- What is expected: Scan the material for the word "Require", and copy each line where it shows up.

- Source material:
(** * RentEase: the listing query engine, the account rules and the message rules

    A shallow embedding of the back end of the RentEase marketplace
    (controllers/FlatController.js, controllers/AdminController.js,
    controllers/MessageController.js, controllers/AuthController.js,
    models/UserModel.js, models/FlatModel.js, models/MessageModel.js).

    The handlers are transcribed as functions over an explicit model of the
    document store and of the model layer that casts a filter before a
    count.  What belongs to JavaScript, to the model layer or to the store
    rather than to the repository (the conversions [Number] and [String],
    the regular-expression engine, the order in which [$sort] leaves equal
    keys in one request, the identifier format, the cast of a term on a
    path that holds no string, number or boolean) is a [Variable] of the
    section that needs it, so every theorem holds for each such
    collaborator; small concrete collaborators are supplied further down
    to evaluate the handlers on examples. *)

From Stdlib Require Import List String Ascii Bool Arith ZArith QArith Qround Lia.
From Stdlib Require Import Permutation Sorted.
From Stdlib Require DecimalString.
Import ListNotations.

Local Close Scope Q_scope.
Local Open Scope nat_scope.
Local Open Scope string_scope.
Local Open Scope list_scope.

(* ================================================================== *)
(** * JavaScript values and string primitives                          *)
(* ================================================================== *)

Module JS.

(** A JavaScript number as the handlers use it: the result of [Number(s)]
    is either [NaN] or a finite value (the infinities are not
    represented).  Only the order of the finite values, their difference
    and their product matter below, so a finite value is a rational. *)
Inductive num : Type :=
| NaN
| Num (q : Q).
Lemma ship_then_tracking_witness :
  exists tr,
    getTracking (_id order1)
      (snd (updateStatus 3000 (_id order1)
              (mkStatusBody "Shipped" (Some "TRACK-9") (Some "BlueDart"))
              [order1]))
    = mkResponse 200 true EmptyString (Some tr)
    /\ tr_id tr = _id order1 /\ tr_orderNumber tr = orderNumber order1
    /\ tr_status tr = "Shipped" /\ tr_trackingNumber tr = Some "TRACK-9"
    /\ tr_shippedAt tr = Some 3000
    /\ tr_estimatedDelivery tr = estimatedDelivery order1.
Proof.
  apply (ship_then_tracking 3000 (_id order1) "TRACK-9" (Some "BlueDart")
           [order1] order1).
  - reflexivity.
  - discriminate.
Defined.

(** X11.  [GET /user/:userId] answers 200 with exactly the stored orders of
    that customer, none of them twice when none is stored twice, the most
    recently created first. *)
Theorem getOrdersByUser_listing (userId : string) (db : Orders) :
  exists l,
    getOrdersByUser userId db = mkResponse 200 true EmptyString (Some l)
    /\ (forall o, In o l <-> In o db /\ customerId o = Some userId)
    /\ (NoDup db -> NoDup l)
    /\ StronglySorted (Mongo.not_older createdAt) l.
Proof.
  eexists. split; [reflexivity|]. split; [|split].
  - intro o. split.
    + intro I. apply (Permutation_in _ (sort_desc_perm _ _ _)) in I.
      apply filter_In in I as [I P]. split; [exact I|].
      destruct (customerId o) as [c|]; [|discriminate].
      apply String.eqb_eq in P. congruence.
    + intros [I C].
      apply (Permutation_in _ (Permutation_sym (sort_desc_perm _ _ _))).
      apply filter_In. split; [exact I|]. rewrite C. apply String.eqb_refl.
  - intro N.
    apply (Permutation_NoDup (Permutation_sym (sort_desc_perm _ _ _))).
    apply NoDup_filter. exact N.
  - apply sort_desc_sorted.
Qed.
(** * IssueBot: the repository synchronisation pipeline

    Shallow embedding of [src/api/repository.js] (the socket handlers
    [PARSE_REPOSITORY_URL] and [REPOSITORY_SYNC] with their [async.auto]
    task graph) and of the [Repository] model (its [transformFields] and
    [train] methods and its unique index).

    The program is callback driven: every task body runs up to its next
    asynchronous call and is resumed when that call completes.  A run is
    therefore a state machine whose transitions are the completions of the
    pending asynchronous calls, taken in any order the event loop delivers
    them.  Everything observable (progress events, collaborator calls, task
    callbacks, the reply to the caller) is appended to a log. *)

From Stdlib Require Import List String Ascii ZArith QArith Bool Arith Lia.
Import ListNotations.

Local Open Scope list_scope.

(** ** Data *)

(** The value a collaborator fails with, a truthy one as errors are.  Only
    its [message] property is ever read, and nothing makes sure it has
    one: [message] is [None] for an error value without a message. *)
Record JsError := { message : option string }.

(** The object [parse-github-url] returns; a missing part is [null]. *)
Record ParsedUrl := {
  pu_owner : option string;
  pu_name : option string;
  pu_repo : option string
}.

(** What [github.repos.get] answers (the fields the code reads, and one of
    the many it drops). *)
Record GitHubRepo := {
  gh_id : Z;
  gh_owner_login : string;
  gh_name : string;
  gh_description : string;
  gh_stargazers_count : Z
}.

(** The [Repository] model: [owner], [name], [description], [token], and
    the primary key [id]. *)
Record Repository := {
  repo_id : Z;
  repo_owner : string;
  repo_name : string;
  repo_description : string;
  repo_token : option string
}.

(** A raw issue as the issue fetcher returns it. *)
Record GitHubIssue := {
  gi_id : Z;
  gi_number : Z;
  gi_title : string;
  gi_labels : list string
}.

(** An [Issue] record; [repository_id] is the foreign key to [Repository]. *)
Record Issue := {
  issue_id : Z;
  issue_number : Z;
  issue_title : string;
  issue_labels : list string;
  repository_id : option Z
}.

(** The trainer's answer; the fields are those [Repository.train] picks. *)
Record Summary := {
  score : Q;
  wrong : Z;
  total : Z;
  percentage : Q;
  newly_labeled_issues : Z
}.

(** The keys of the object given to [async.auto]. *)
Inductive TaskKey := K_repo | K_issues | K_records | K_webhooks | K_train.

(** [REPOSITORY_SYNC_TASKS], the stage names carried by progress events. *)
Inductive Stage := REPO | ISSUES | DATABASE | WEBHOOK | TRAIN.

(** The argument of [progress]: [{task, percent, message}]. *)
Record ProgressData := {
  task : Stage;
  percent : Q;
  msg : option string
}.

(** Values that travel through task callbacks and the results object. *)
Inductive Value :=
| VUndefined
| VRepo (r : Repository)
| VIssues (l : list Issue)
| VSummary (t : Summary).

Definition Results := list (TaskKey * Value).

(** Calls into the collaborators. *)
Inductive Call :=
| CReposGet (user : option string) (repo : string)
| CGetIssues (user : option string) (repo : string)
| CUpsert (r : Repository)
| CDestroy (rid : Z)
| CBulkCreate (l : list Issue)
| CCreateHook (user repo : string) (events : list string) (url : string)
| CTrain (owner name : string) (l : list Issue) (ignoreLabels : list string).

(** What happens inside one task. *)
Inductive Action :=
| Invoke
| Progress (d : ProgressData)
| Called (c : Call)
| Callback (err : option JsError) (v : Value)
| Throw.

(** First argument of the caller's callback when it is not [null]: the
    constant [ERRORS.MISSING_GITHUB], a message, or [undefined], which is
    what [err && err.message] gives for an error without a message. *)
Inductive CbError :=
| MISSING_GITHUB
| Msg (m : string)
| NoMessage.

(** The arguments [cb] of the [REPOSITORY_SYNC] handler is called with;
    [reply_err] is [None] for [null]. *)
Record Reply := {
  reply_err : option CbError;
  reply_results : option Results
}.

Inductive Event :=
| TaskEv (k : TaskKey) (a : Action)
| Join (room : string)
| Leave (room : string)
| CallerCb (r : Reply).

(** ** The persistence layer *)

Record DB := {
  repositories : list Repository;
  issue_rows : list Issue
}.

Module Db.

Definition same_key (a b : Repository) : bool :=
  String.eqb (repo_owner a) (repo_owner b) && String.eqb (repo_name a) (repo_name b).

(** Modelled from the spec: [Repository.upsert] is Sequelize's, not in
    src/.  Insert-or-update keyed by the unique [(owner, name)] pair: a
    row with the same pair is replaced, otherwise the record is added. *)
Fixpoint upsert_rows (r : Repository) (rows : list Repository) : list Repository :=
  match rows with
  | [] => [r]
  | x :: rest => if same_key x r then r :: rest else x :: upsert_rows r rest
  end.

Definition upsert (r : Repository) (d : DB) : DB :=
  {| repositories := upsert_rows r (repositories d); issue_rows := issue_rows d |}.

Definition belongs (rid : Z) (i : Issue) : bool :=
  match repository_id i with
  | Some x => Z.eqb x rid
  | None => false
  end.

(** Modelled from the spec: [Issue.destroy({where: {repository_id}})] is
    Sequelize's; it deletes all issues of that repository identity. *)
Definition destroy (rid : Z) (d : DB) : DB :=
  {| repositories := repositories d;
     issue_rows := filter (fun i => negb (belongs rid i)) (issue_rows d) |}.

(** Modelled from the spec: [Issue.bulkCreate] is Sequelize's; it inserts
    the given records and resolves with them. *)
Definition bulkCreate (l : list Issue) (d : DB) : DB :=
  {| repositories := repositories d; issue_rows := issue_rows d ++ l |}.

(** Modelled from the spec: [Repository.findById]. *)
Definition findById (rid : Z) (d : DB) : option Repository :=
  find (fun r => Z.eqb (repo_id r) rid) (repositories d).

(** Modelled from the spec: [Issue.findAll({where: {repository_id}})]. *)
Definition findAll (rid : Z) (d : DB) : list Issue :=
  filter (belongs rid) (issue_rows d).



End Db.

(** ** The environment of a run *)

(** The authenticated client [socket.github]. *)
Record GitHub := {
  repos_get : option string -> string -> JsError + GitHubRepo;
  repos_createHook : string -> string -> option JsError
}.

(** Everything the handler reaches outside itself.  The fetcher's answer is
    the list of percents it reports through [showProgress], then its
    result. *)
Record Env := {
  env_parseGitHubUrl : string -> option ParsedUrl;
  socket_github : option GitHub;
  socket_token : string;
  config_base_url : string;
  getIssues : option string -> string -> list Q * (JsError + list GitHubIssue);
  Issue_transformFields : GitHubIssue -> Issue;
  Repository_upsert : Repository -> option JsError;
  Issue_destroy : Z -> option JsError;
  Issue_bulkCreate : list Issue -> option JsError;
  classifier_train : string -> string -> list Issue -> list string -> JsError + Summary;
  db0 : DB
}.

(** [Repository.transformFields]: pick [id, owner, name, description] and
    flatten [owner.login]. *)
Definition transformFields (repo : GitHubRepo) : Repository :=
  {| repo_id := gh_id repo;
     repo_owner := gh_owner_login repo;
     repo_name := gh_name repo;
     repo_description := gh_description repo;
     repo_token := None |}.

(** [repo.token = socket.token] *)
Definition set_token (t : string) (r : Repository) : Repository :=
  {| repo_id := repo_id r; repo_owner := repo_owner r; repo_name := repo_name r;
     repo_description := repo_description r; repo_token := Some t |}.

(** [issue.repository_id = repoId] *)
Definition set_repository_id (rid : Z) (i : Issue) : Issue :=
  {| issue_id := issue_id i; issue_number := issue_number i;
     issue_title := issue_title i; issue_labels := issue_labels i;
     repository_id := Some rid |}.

- Task solution:
From Stdlib Require Import List String Ascii Bool Arith ZArith QArith Qround Lia.
From Stdlib Require Import Permutation Sorted.
From Stdlib Require DecimalString.
From Stdlib Require Import List String Ascii ZArith QArith Bool Arith Lia.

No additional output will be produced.